Abstract
Objectives
Ductal carcinoma in situ (DCIS) is typically detected as microcalcifications on mammography but can occasionally present as a mass-forming lesion. This study examined the histopathologic features of DCIS and its histologic subtypes diagnosed on biopsies for radiologically detected mass lesions and evaluated their correlation with imaging findings and surgical outcomes.
Methods
We retrospectively reviewed 38 biopsies diagnosed as DCIS and its subtypes that were performed for radiologically detected mass lesions. Each lesion was assessed for architectural patterns, nuclear grade, necrosis, calcifications, estrogen receptor (ER) status, and coexisting benign lesions. Subsequent excision outcomes were available for 30 lesions to evaluate the presence of invasive carcinoma and mass-forming correlates.
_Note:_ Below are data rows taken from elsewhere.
(** * Tax_Bot_India: the tax computation engine

    A shallow embedding of [tax_calculator.py] (the two slab calculators,
    the regime comparison and the tips advisor), of the calculation handler
    of [main.py], and of the construction and inference wiring of
    [tax_predictor.py].

    Number model.  The Python functions are duck-typed over numbers: the
    user interface hands them integers, and every product with a decimal
    literal ([0.05], [0.2], [0.04], ...) yields a fractional amount.  The
    source is read in two ways.

    - Exact arithmetic (modules [TaxCalculator] and [Main]): amounts are
      rationals [Q], a decimal literal [0.05] is the rational 5/100, and
      integers embed through [inject_Z].  This is the arithmetic the tables
      and percentages of the specification speak about; equalities between
      amounts are stated with [==] (equality of rationals as fractions).

    - Binary64 (module [Binary64]): amounts are IEEE 754 double precision
      floats, as the interpreter computes them from integer inputs.  It
      covers the integers that convert to a float; for larger ones the
      source raises [OverflowError] and computes no amount.

    Every property of the amounts is established in both readings.  They
    part ways in one place only: far beyond any income, where the spacing
    of the floats exceeds the difference between the two regimes, rounding
    can invert the comparison of the totals.

    The arrays of the predictor hold exact rationals; what is shown about
    the predictor does not depend on their arithmetic. *)

From Stdlib Require Import ZArith QArith Qminmax Lqa Lia Bool List String Ascii.
From Stdlib Require Import SpecFloat.
From Stdlib Require Qabs Qpower DecimalString DecimalPos DecimalZ.
Import ListNotations.

(** ** Boolean comparisons on amounts *)

Definition Qlt_bool (x y : Q) : bool :=
  (Qnum x * QDen y <? Qnum y * QDen x)%Z.

(** ** tax_calculator.py *)

Module TaxCalculator.

Open Scope Q_scope.

(** The dictionary [{"base_tax": ..., "cess": ..., "total_tax": ...}]. *)
Record TaxBreakdown : Type := mkBreakdown {
  base_tax : Q;
  cess : Q;
  total_tax : Q
}.

(** Slabs of the old regime (FY 2023-24).  Each [old_slab_k] is the
    right-hand side assigned to [tax] in the k-th branch of the chain
    [if / elif / elif / else]; [old_regime_slab] is the chain itself. *)
Definition old_slab_1 (income_after_deductions : Q) : Q := 0.
Definition old_slab_2 (income_after_deductions : Q) : Q :=
  (income_after_deductions - 250000) * 0.05.
Definition old_slab_3 (income_after_deductions : Q) : Q :=
  12500 + (income_after_deductions - 500000) * 0.2.
Definition old_slab_4 (income_after_deductions : Q) : Q :=
  112500 + (income_after_deductions - 1000000) * 0.3.

Definition old_regime_slab (income_after_deductions : Q) : Q :=
  if Qle_bool income_after_deductions 250000 then
    old_slab_1 income_after_deductions
  else if Qle_bool income_after_deductions 500000 then
    old_slab_2 income_after_deductions
  else if Qle_bool income_after_deductions 1000000 then
    old_slab_3 income_after_deductions
  else
    old_slab_4 income_after_deductions.

Definition calculate_old_regime_tax (income_after_deductions : Q) : TaxBreakdown :=
  let tax := old_regime_slab income_after_deductions in
  let cess := tax * 0.04 in
  let total_tax := tax + cess in
  {| base_tax := tax; cess := cess; total_tax := total_tax |}.

(** Slabs of the new regime (FY 2023-24), in the same way. *)
Definition new_slab_1 (income : Q) : Q := 0.
Definition new_slab_2 (income : Q) : Q := (income - 300000) * 0.05.
Definition new_slab_3 (income : Q) : Q := 15000 + (income - 600000) * 0.1.
Definition new_slab_4 (income : Q) : Q := 45000 + (income - 900000) * 0.15.
Definition new_slab_5 (income : Q) : Q := 90000 + (income - 1200000) * 0.2.
Definition new_slab_6 (income : Q) : Q := 150000 + (income - 1500000) * 0.3.

Definition new_regime_slab (income : Q) : Q :=
  if Qle_bool income 300000 then new_slab_1 income
  else if Qle_bool income 600000 then new_slab_2 income
  else if Qle_bool income 900000 then new_slab_3 income
  else if Qle_bool income 1200000 then new_slab_4 income
  else if Qle_bool income 1500000 then new_slab_5 income
  else new_slab_6 income.

Definition calculate_new_regime_tax (income : Q) : TaxBreakdown :=
  let tax := new_regime_slab income in
  let cess := tax * 0.04 in
  let total_tax := tax + cess in
  {| base_tax := tax; cess := cess; total_tax := total_tax |}.

(** Python's format specification [:,] on an integer: decimal digits in
    groups of three, separated by commas, after the sign. *)
Fixpoint uint_digits (d : Decimal.uint) : list ascii :=
  match d with
  | Decimal.Nil => []
  | Decimal.D0 d => "0"%char :: uint_digits d
  | Decimal.D1 d => "1"%char :: uint_digits d
  | Decimal.D2 d => "2"%char :: uint_digits d
  | Decimal.D3 d => "3"%char :: uint_digits d
  | Decimal.D4 d => "4"%char :: uint_digits d
  | Decimal.D5 d => "5"%char :: uint_digits d
  | Decimal.D6 d => "6"%char :: uint_digits d
  | Decimal.D7 d => "7"%char :: uint_digits d
  | Decimal.D8 d => "8"%char :: uint_digits d
  | Decimal.D9 d => "9"%char :: uint_digits d
  end.

(** Commas are placed counting from the least significant digit, so the
    grouping runs over the reversed digit list. *)
Fixpoint group_thousands (rev_digits : list ascii) : list ascii :=
  match rev_digits with
  | a :: b :: c :: ((_ :: _) as rest) =>
      a :: b :: c :: ","%char :: group_thousands rest
  | short => short
  end.

Definition format_thousands (n : Z) : string :=
  let digits := uint_digits (N.to_uint (Z.abs_N n)) in
  let grouped := rev (group_thousands (rev digits)) in
  string_of_list_ascii (if (n <? 0)%Z then "-"%char :: grouped else grouped).

Definition tip_80c (remaining_80c : Z) : string :=
  ("You can invest Rs. " ++ format_thousands remaining_80c ++
   " more under section 80C (PPF, ELSS, NSC, etc.) to maximize your tax benefits.")%string.

Definition tip_80d : string :=
  "Consider buying health insurance for yourself and family (up to Rs. 25,000 deduction under 80D).".

Definition tip_home_loan (home_loan : Z) : string :=
  ("You can claim up to Rs. 2,00,000 for home loan interest under Section 24b. Current claim: Rs. "
   ++ format_thousands home_loan)%string.

Definition tip_edu_loan : string :=
  "Interest paid on education loans is fully deductible under Section 80E (no upper limit).".

Definition tip_nps : string :=
  "Consider investing in NPS (National Pension Scheme) for additional deduction of up to Rs. 50,000 under Section 80CCD(1B).".

Definition tip_income_splitting : string :=
  "Consider splitting income with family members (income splitting) to reduce tax burden.".

(** [tips.append(t)] on the list built so far. *)
Definition append (tips : list string) (t : string) : list string := tips ++ [t].

(** The five arguments are the integers typed into the form. *)
Definition get_tax_saving_tips
    (income investments health_insurance home_loan edu_loan : Z) : list string :=
  let tips := [] in
  let tips :=
    if (investments <? 150000)%Z then
      let remaining_80c := (150000 - investments)%Z in
      append tips (tip_80c remaining_80c)
    else tips in
  let tips :=
    if (health_insurance <? 25000)%Z then append tips tip_80d else tips in
  let tips :=
    if (home_loan >? 0)%Z && (home_loan <? 200000)%Z
    then append tips (tip_home_loan home_loan) else tips in
  let tips :=
    if (edu_loan =? 0)%Z then append tips tip_edu_loan else tips in
  let tips := append tips tip_nps in
  let tips :=
    if (income >? 1000000)%Z then append tips tip_income_splitting else tips in
  tips.

(** The dictionary [{"regime": ..., "savings": ...}]. *)
Record RegimeVerdict : Type := mkVerdict {
  regime : string;
  savings : Q
}.

Definition get_better_regime (old_regime_tax new_regime_tax : TaxBreakdown)
    : RegimeVerdict :=
  if Qlt_bool (total_tax old_regime_tax) (total_tax new_regime_tax) then
    {| regime := "Old Regime";
       savings := total_tax new_regime_tax - total_tax old_regime_tax |}
  else
    {| regime := "New Regime";
       savings := total_tax old_regime_tax - total_tax new_regime_tax |}.

End TaxCalculator.

(** ** main.py: the handler of the "Calculate Tax" button *)

Module Main.

Import TaxCalculator.

Record CalculationResult : Type := mkResult {
  old_regime_tax : TaxBreakdown;
  new_regime_tax : TaxBreakdown;
  better_regime : RegimeVerdict;
  tips : list string
}.

(** The six form fields are integers ([st.number_input] with an integer
    minimum, step and format). *)
Definition calculate_tax
    (income investments health_insurance home_loan edu_loan hra : Z)
    : CalculationResult :=
  let total_deductions :=
    (investments + health_insurance + home_loan + edu_loan + hra)%Z in
  let old_regime_taxable := Z.max 0 (income - total_deductions) in
  let old_regime_tax := calculate_old_regime_tax (inject_Z old_regime_taxable) in
  let new_regime_tax := calculate_new_regime_tax (inject_Z income) in
  let better_regime := get_better_regime old_regime_tax new_regime_tax in
  let tips :=
    get_tax_saving_tips income investments health_insurance home_loan edu_loan in
  {| old_regime_tax := old_regime_tax; new_regime_tax := new_regime_tax;
     better_regime := better_regime; tips := tips |}.

End Main.

(** ** tax_predictor.py *)

Module TaxPredictor.

Open Scope Q_scope.

(** Python indexing [l[i]]: a negative index counts from the end, an index
    out of range raises [IndexError] (here [None]). *)
Definition py_index {A : Type} (l : list A) (i : Z) : option A :=
  let n := Z.of_nat (List.length l) in
  if (0 <=? i)%Z then nth_error l (Z.to_nat i)
  else if (0 <=? n + i)%Z then nth_error l (Z.to_nat (n + i))
  else None.

(** Element-wise operations on arrays of equal length. *)
Fixpoint zip_with {A B C : Type} (f : A -> B -> C) (xs : list A) (ys : list B)
    : list C :=
  match xs, ys with
  | x :: xs', y :: ys' => f x y :: zip_with f xs' ys'
  | _, _ => []
  end.

(** [np.clip(a, a_min, a_max)], element by element. *)
Definition np_clip (a : list Q) (a_min a_max : Q) : list Q :=
  map (fun v => Qmin (Qmax v a_min) a_max) a.

(** [np.where(cond, 1, 0)]. *)
Definition np_where (cond : list bool) (x y : Z) : list Z :=
  map (fun c : bool => if c then x else y) cond.

(** The [DataFrame] built by [_generate_training_data], column by column. *)
Record TrainingData : Type := mkTrainingData {
  Income : list Z;
  Investments_80C : list Q;
  Health_Insurance : list Z;
  HRA : list Z;
  Home_Loan : list Z;
  Edu_Loan : list Z;
  Age : list Z;
  Total_Deductions : list Q;
  Best_Regime : list Z
}.

(** The dictionary returned by [predict_regime]. *)
Record Prediction : Type := mkPrediction {
  regime : string;
  confidence : Q;
  explanation : string
}.

Section Libraries.

(** numpy's process-wide generator ([np.random]) and scikit-learn's tree are
    library code; they enter as parameters.  Every draw reads and advances
    the one global generator state, and so does [fit], whose [random_state]
    is left unset and therefore falls back on that same global generator. *)
Variable RandomState : Type.
(** [np.random.seed(s)]: the state the generator is reset to. *)
Variable mt19937_seeded : Z -> RandomState.
(** [np.random.randint(low, high, size)] and [np.random.uniform(low, high,
    size)] from a given state: the array drawn and the state afterwards. *)
Variable randint : Z -> Z -> nat -> RandomState -> list Z * RandomState.
Variable uniform : Q -> Q -> nat -> RandomState -> list Q * RandomState.
(** A fitted [DecisionTreeClassifier]; [fit max_depth X y] takes the feature
    columns and the labels. *)
Variable DecisionTreeClassifier : Type.
Variable fit :
  nat -> list (list Q) -> list Z -> RandomState -> DecisionTreeClassifier * RandomState.
(** [model.predict(row)[0]] and [model.predict_proba(row)[0]]. *)
Variable predict : DecisionTreeClassifier -> list Q -> Z.
Variable predict_proba : DecisionTreeClassifier -> list Q -> list Q.
(** The collaborators of the script: the file system, the clock and the
    module-level [client].  [W] is the state of the outside world. *)
Record provider (W : Type) : Type := {
  path_exists : string -> W -> bool;
  open_rb : string -> W -> result unit;
  files_create : string -> string -> W -> result FileObject * W;
  assistants_create :
    string -> string -> string -> list string -> W -> result Assistant * W;
  threads_create : W -> result Thread * W;
  messages_create :
    string -> string -> string -> list string -> W -> result unit * W;
  runs_create : string -> string -> W -> result Run * W;
  runs_retrieve : string -> string -> W -> result Run * W;
  sleep : Z -> W -> W;
  messages_list : string -> W -> result (list Message) * W;
  files_delete : string -> W -> result unit * W;
  assistants_delete : string -> W -> result unit * W
}.
Arguments path_exists {W} p _ _.
Arguments open_rb {W} p _ _.
Arguments files_create {W} p _ _ _.
Arguments assistants_create {W} p _ _ _ _ _.
Arguments threads_create {W} p _.
Arguments messages_create {W} p _ _ _ _ _.
Arguments runs_create {W} p _ _ _.
Arguments runs_retrieve {W} p _ _ _.
Arguments sleep {W} p _ _.
Arguments messages_list {W} p _ _.
Arguments files_delete {W} p _ _.
Arguments assistants_delete {W} p _ _.

(** [messages.data[0].content[0].text.value] *)
Definition latest_text (messages : list Message) : result string :=
  match messages with
  | [] => Err (PyError "IndexError" "list index out of range")
  | m :: _ =>
      match content m with
      | [] => Err (PyError "IndexError" "list index out of range")
      | TextContentBlock value :: _ => Ok value
      | ImageFileContentBlock _ :: _ =>
          Err (PyError "AttributeError" "'ImageFileContentBlock' object has no attribute 'text'")
      end
  end.

(** The statuses on which the loop of [run_thread] exits the process. *)
Definition fatal_statuses : list string := ["failed"; "cancelled"; "expired"].

(** The statuses on which the loop of [run_thread] stops. *)
Definition is_terminal (s : string) : bool :=
  (s =? "completed") || str_in s fatal_statuses.

Section Script.

Context {W : Type} (P : provider W) (T : Prompts).

(** [time.sleep(secs)] *)
Definition time_sleep (secs : Z) : M W unit :=
  fun w => (Done tt, sleep P secs w, [Sleep secs]).

(** chatgpt.py, lines 15-24. *)
Definition upload_file (file_path : string) : M W FileObject :=
  found <- read (path_exists P file_path) ;;
  if negb found
  then print ("Error: File not found at " ++ file_path) ;; sys_exit 1
  else
    print ("Uploading file: " ++ file_path ++ "...") ;;
    query (open_rb P file_path) ;;
    file <- call (FilesCreate file_path "assistants")
                 (files_create P file_path "assistants") ;;
    print ("File uploaded. ID: " ++ file_id file) ;;
    ret file.

(** chatgpt.py, lines 27-37. *)
Definition create_assistant : M W Assistant :=
  let name := "MDT Generator & Evaluator" in
  let instructions :=
    "You are a helpful medical AI assistant capable of analyzing case studies and generating transcripts." in
  print "Creating Assistant..." ;;
  assistant <- call (AssistantsCreate name instructions "gpt-4o" ["file_search"])
                    (assistants_create P name instructions "gpt-4o" ["file_search"]) ;;
  print ("Assistant created. ID: " ++ assistant_id assistant) ;;
  ret assistant.

(** The [while True] loop of [run_thread] (lines 47-57); [fuel] bounds the
    number of iterations the model follows. *)
Fixpoint poll (fuel : nat) (thread run : string) : M W unit :=
  match fuel with
  | O => out_of_fuel
  | S fuel' =>
      run_status <- call (RunsRetrieve thread run) (runs_retrieve P thread run) ;;
      if status run_status =? "completed"
      then print "Run completed."
      else if str_in (status run_status) fatal_statuses
      then print ("Run failed with status: " ++ status run_status) ;; sys_exit 1
      else time_sleep 2 ;; poll fuel' thread run
  end.

(** chatgpt.py, lines 40-61. *)
Definition run_thread (fuel : nat) (assistant thread : string) : M W string :=
  run <- call (RunsCreate thread assistant) (runs_create P thread assistant) ;;
  print ("Run started (ID: " ++ run_id run ++ "). Waiting for completion...") ;;
  poll fuel thread (run_id run) ;;
  messages <- call (MessagesList thread) (messages_list P thread) ;;
  lift (latest_text messages).

(** Task 1 of [main] (lines 82-95). *)
Definition task1 (fuel : nat) (file_obj : FileObject) (assistant : Assistant)
    (thread : Thread) : M W string :=
  print (nl ++ "--- Task 1: Generating MDT Transcript ---") ;;
  call (MessagesCreate (thread_id thread) "user" (PROMPT_GENERATE_MDT T)
          [file_id file_obj])
       (messages_create P (thread_id thread) "user" (PROMPT_GENERATE_MDT T)
          [file_id file_obj]) ;;
  transcript <- run_thread fuel (assistant_id assistant) (thread_id thread) ;;
  print (nl ++ "[GENERATED TRANSCRIPT]" ++ nl) ;;
  print transcript ;;
  print separator ;;
  ret transcript.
Statistical analyses were performed.
Results
Invasive carcinoma was found in 13 of 38 lesions (34%) upon excision. Among 25 non-invasive tumors, 15 (60%) had a benign lesion accounting for the mass. DCIS with desmoplastic stromal fibrosis (n = 4) showed a significantly higher nuclear grade (P = .0451). Specific DCIS morphological subtypes—including encapsulated papillary carcinoma, solid papillary carcinoma, papillary DCIS, and cystic apocrine DCIS—were identified as plausible causes of mass-forming lesions. No statistically significant histologic predictors of invasive carcinoma on excision were identified in our limited study cohort.
Conclusions
DCIS with associated desmoplastic stromal fibrosis, along with some specific histologic subtypes, can cause mass-forming lesions on imaging. Histologic features alone are not reliable predictors of coexisting invasive carcinoma. Careful pathologic-radiologic correlation, including attention to benign mass-forming correlates, is essential for accurate diagnosis and clinical management.